AIM OF THE TASK
Within the records below is a range that opens at the line with "(SNumber 1))], empty_root)." and closes at the line with "assert (h !! 2". Return that range word for word, both ends included, and only that range.

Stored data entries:

(** C39: A comparison object referenced by both constraints of a logical
    object is aliased twice in one compile: the second visit reads the
    identifier the first one wrote and resolves it again, so the object
    ends with the alias of the alias, and the tree receives the relation
    path of both. *)
Theorem hbuild_shared_constraint_realiased aliases h l op c op' args s1 s2 t :
  h !! l = Some (HLogical op [c; c]) -> h !! c = Some (HComparison op' args) ->
  Alias.resolve_alias aliases (identifier args) = JsString s1 ->
  Alias.resolve_alias aliases (JsString s1) = JsString s2 ->
  hbuild 2 aliases h l t =
    Some (Ok (<[c := HComparison op' (mkArgs (JsString s2) (value args))]> h,
              walk (js_split "." s2) (walk (js_split "." s1) t))).
Proof.
  intros Hl Hc H1 H2. rewrite hbuild_S, Hl, hbuild_list_cons, hbuild_S, Hc, H1.
  cbn [split_identifier]. cbn beta iota zeta.
  rewrite hbuild_list_cons, hbuild_S, lookup_insert_eq. cbn [identifier value].
  rewrite H2. cbn [split_identifier hbuild_list]. by rewrite insert_insert_eq.
Qed.

(** ** Witnesses *)

Definition aliasing_heap : heap :=
  <[1 := HLogical "match_all" [2; 3]]>
  (<[2 := HComparison "geq" (mkArgs (JsString "salary") (SNumber 60000))]>
  (<[3 := HComparison "geq" (mkArgs (JsString "salary_start_date") (SString "1986-06-26"))]> ∅)).

Definition aliasing_aliases : AliasMap :=
  mkAliases (<["salary" := "salaries.salary"]> (<["salary_start_date" := "salaries.from_date"]> ∅)).

Definition aliasing_ast : Node :=
  Logical "match_all"
    [Comparison "geq" (mkArgs (JsString "salary") (SNumber 60000));
     Comparison "geq" (mkArgs (JsString "salary_start_date") (SString "1986-06-26"))].

Lemma hbuild_refines_buildTree_witness :
  2 <= 2 /\ decode 2 aliasing_heap 1 = Some aliasing_ast /\
  NoDup (node_locs 2 aliasing_heap 1) /\
  match hbuild 2 (Some aliasing_aliases) aliasing_heap 1 empty_root,
        buildTree (Some aliasing_aliases) aliasing_ast empty_root with
  | Some (Ok (h', t')), Ok (n', t'') =>
      t' = t'' /\ decode 2 h' 1 = Some n' /\
      node_locs 2 h' 1 = node_locs 2 aliasing_heap 1 /\
      frame (node_locs 2 aliasing_heap 1) aliasing_heap h'
  | Some (Err (e, h')), Err e' =>
      e = e' /\ decode 2 h' 1 = Some (Machine.alias_until (Some aliasing_aliases) aliasing_ast) /\
      node_locs 2 h' 1 = node_locs 2 aliasing_heap 1 /\
      frame (node_locs 2 aliasing_heap 1) aliasing_heap h'
  | _, _ => False
  end.
Proof.
  assert (decode 2 aliasing_heap 1 = Some aliasing_ast) as Hd by (vm_compute; reflexivity).
  assert (NoDup (node_locs 2 aliasing_heap 1)) as Hnd
    by (vm_compute; apply NoDup_ListNoDup; repeat constructor; simpl; lia).
  split_and!; [lia|exact Hd|exact Hnd|].
  exact (hbuild_refines_buildTree (Some aliasing_aliases) 2 2 aliasing_heap 1 _ empty_root
           (le_n 2) Hd Hnd).
Defined.

(** With [x -> "y"] and [y -> "r.f"], [x = 1 AND x = 1] over one shared
    object joins [r]; the same AST with two distinct objects joins nothing. *)
Lemma hbuild_shared_constraint_realiased_witness :
  let m := mkAliases (<["x" := "y"]> (<["y" := "r.f"]> ∅)) in
  let cmp := mkArgs (JsString "x") (SNumber 1) in
  let h : heap := <[1 := HLogical "and" [2; 2]]> (<[2 := HComparison "eq" cmp]> ∅) in
  h !! 1 = Some (HLogical "and" [2; 2]) /\ h !! 2 = Some (HComparison "eq" cmp) /\
  Alias.resolve_alias (Some m) (JsString "x") = JsString "y" /\
  Alias.resolve_alias (Some m) (JsString "y") = JsString "r.f" /\
  hbuild 2 (Some m) h 1 empty_root =
    Some (Ok (<[2 := HComparison "eq" (mkArgs (JsString "r.f") (SNumber 1))]> h,
              mkNode "" [mkNode "r" []])) /\
  buildTree (Some m) (Logical "and" [Comparison "eq" cmp; Comparison "eq" cmp]) empty_root =
    Ok (Logical "and" [Comparison "eq" (mkArgs (JsString "y") (SNumber 1));
                       Comparison "eq" (mkArgs (JsString "y") (SNumber 1))], empty_root).
Proof.
  intros m cmp h.
  assert (h !! 1 = Some (HLogical "and" [2; 2])) as Hl by reflexivity.
  assert (h !! 2 = Some (HComparison "eq" cmp)) as Hc by reflexivity.
  assert (Alias.resolve_alias (Some m) (JsString "x") = JsString "y") as H1 by (vm_compute; reflexivity).
  assert (Alias.resolve_alias (Some m) (JsString "y") = JsString "r.f") as H2 by (vm_compute; reflexivity).
  split_and!; [exact Hl|exact Hc|exact H1|exact H2| |vm_compute; reflexivity].
  rewrite (hbuild_shared_constraint_realiased (Some m) h 1 "and" 2 "eq" cmp "y" "r.f" empty_root
             Hl Hc H1 H2).
  vm_compute. reflexivity.
Defined.

Lemma hbuild_self_containing_diverges_witness :
  (<[1 := HLogical "and" [1]]> ∅ : heap) !! 1 = Some (HLogical "and" [1]) /\
  hbuild 1000 None (<[1 := HLogical "and" [1]]> ∅) 1 empty_root = None.
Proof.
  split; [reflexivity|].
  exact (hbuild_self_containing_diverges None (<[1 := HLogical "and" [1]]> ∅) 1 "and" []
           empty_root 1000 eq_refl).
Defined.

End Heap.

EXPECTED ANSWER
                       Comparison "eq" (mkArgs (JsString "y") (SNumber 1))], empty_root).
Proof.
  intros m cmp h.
  assert (h !! 1 = Some (HLogical "and" [2; 2])) as Hl by reflexivity.
  assert (h !! 2 = Some (HComparison "eq" cmp)) as Hc by reflexivity.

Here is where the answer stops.